Australia: US Copyright Colony or Just a Good Friend? - llambda
http://torrentfreak.com/australia-us-copyright-colony-or-just-a-good-friend-120121/?utm_source=dlvr.it&utm_medium=twitter
======
jmitcheson
Not just Australia, but NZ too. The US has been angling at free trade
agreements with NZ and Australia for a while now. They all contain
'interesting' copyright provisions. The sad thing is that too few people here
care or know enough about global politics to even notice what's going on, let
alone try to stop it.

Luckily NZ is too small for anyone to care. Hopefully we get to keep our ban
on software patents a little longer.
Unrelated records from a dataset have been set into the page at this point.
(* ===== verification/YearIndex.v ===== *)
(** * YearIndex: the global data file [src/src/_data/years.js]

    The function exported by [years.js] lists the visit directory
    ([fs.existsSync], [fs.readdirSync], taken as inputs here), keeps the
    names ending in [.md], takes their first four characters
    ([file.substring(0, 4)]) and adds them to a [Set] unless
    [isNaN(year)]; it returns [Array.from(years)] sorted with
    [(a, b) => b - a].  The Set keeps first insertion order. *)

From S2P Require Import Prelude JsSort JsNumber Content.
Local Open Scope string_scope.

(** What the file system answers for [src/visits]. *)
Record visits_dir := {
  dir_exists : bool;
  dir_entries : list string
}.

(** The body of [files.forEach(file => ...)] (lines 12-20). *)
Definition years_step (years : list string) (file : string) : list string :=
  if ends_with ".md" file then
    let year := substring 0 4 file in
    if negb (isNaN_string year) then set_add year years else years
  else years.

(** The exported function (lines 4-25). *)
Definition years (fs : visits_dir) : list string :=
  let ys := if dir_exists fs then fold_left years_step (dir_entries fs) [] else [] in
  sort desc_numeric ys.

(** ** Properties *)

(** A file name the loop keeps: a Markdown file whose first four
    characters are not NaN for [isNaN]. *)
Definition accepted (file : string) : bool :=
  ends_with ".md" file && negb (isNaN_string (substring 0 4 file)).

(** The prefix the loop adds for a file name, if any. *)
Definition year_of (file : string) : option string :=
  if accepted file then Some (substring 0 4 file) else None.

Lemma years_step_year_of (acc : list string) (file : string) :
  years_step acc file = match year_of file with Some y => set_add y acc | None => acc end.
Proof.
  unfold years_step, year_of, accepted.
  destruct (ends_with ".md" file), (isNaN_string (substring 0 4 file)); reflexivity.
Qed.

(** The loop keeps each accepted prefix once, and nothing else. *)
Lemma fold_years_spec (files acc : list string) :
  NoDup acc ->
  NoDup (fold_left years_step files acc) /\
  forall y, In y (fold_left years_step files acc) <->
            In y acc \/ exists f, In f files /\ accepted f = true /\ y = substring 0 4 f.
Proof.
  intros Hnd.
  rewrite (fold_left_ext_fun _ _ _ _ years_step_year_of).
  destruct (fold_set_add_spec year_of files acc Hnd) as [Hn Hm]. split; [exact Hn|].
  intros y. rewrite Hm. unfold year_of. split; intros [H|(f & Hf & E)]; auto; right; exists f.
  - destruct (accepted f); [injection E as <-; auto|discriminate].
  - destruct E as [-> ->]. auto.
Qed.

(** [C9] The year index has no duplicates, and a string is in it exactly
    when the directory exists and some Markdown file name in it starts
    with that string, four characters long and not NaN for [isNaN]. *)
Theorem years_members (fs : visits_dir) :
  NoDup (years fs) /\
  forall y, In y (years fs) <->
            dir_exists fs = true /\
            exists f, In f (dir_entries fs) /\ accepted f = true /\ y = substring 0 4 f.
Proof.
  unfold years. destruct (dir_exists fs).
  - destruct (fold_years_spec (dir_entries fs) [] (NoDup_nil _)) as [Hn Hm].
    split; [eapply Permutation_NoDup; [apply sort_perm|exact Hn]|].
    intros y. split.
    + intros Hy. apply (Permutation_in _ (Permutation_sym (sort_perm _ _))), Hm in Hy.
      destruct Hy as [[]|H]. auto.
    + intros [_ H]. apply (Permutation_in _ (sort_perm _ _)), Hm. auto.
  - split; [constructor|]. intros y. simpl. split; [tauto|intros [H _]; discriminate].
Qed.

(** [C10] The year index is sorted by numeric value, largest first. *)
Theorem years_sorted (fs : visits_dir) : StronglySorted not_above (years fs).
Proof.
  unfold years. apply sort_desc_numeric_sorted.
  intros y Hy. destruct (dir_exists fs); [|contradiction].
  apply (proj2 (fold_years_spec (dir_entries fs) [] (NoDup_nil _)) y) in Hy.
  destruct Hy as [[]|(f & _ & Ha & ->)]. unfold accepted in Ha.
  apply andb_true_iff in Ha as [_ Ha]. now apply negb_true_iff in Ha.
Qed.


Lemma accepted_length (file : string) :
  accepted file = true -> String.length (substring 0 4 file) = 4.
Proof.
  unfold accepted, ends_with. intros H.
  apply andb_true_iff in H as [H Hn]. apply andb_true_iff in H as [Hl He].
  destruct file as [|a [|b [|c [|d f]]]]; simpl in Hl; try discriminate; [|now destruct f].
  apply String.eqb_eq in He. simpl in He. inversion He; subst. vm_compute in Hn. discriminate.
Qed.

(** [C11] Every entry of the year index is a string of exactly four
    characters: a Markdown name of three characters is [.md] itself, whose
    prefix [.md] is NaN, so [substring(0, 4)] never returns a shorter
    string.  The four characters need not be digits: [isNaN] accepts a
    hexadecimal prefix, a blank-padded number and four blanks. *)
Theorem years_four_chars :
  (forall fs : visits_dir, Forall (fun y => String.length y = 4) (years fs)) /\
  years {| dir_exists := true; dir_entries := ["2024-01-05-a.md"; "0x1f-b.md"; "  12-c.md"; "    .md"] |}
  = ["2024"; "0x1f"; "  12"; "    "].
Proof.
  split; [|vm_compute; reflexivity]. intros fs.
  apply Forall_forall. intros y Hy. unfold years in Hy.
  apply (Permutation_in _ (Permutation_sym (sort_perm _ _))) in Hy.
  destruct (dir_exists fs); [|contradiction].
  apply (proj2 (fold_years_spec (dir_entries fs) [] (NoDup_nil _)) y) in Hy.
  destruct Hy as [[]|(f & _ & Ha & ->)]. now apply accepted_length.
Qed.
Although the recently introduced "3
strikes" law (ISPs are forced to monitor your interent use, and warn you if
you get caught on an MPAA honeypot torrent. 3 warnings and your internet
connection is cut) is dubious.

3 strikes law: [http://www.itnews.com.au/News/254485,new-zealand-passes-
thre...](http://www.itnews.com.au/News/254485,new-zealand-passes-three-
strikes-law.aspx)

NZ/US FTA:
[http://en.wikipedia.org/wiki/New_Zealand%E2%80%93United_Stat...](http://en.wikipedia.org/wiki/New_Zealand%E2%80%93United_States_relations#Proposed_Free_Trade_Agreement)

Interesting side note, the founder of Megaupload was hunted down in New
Zealand.

[http://www.reuters.com/article/2012/01/21/idUS17541848922012...](http://www.reuters.com/article/2012/01/21/idUS175418489220120121)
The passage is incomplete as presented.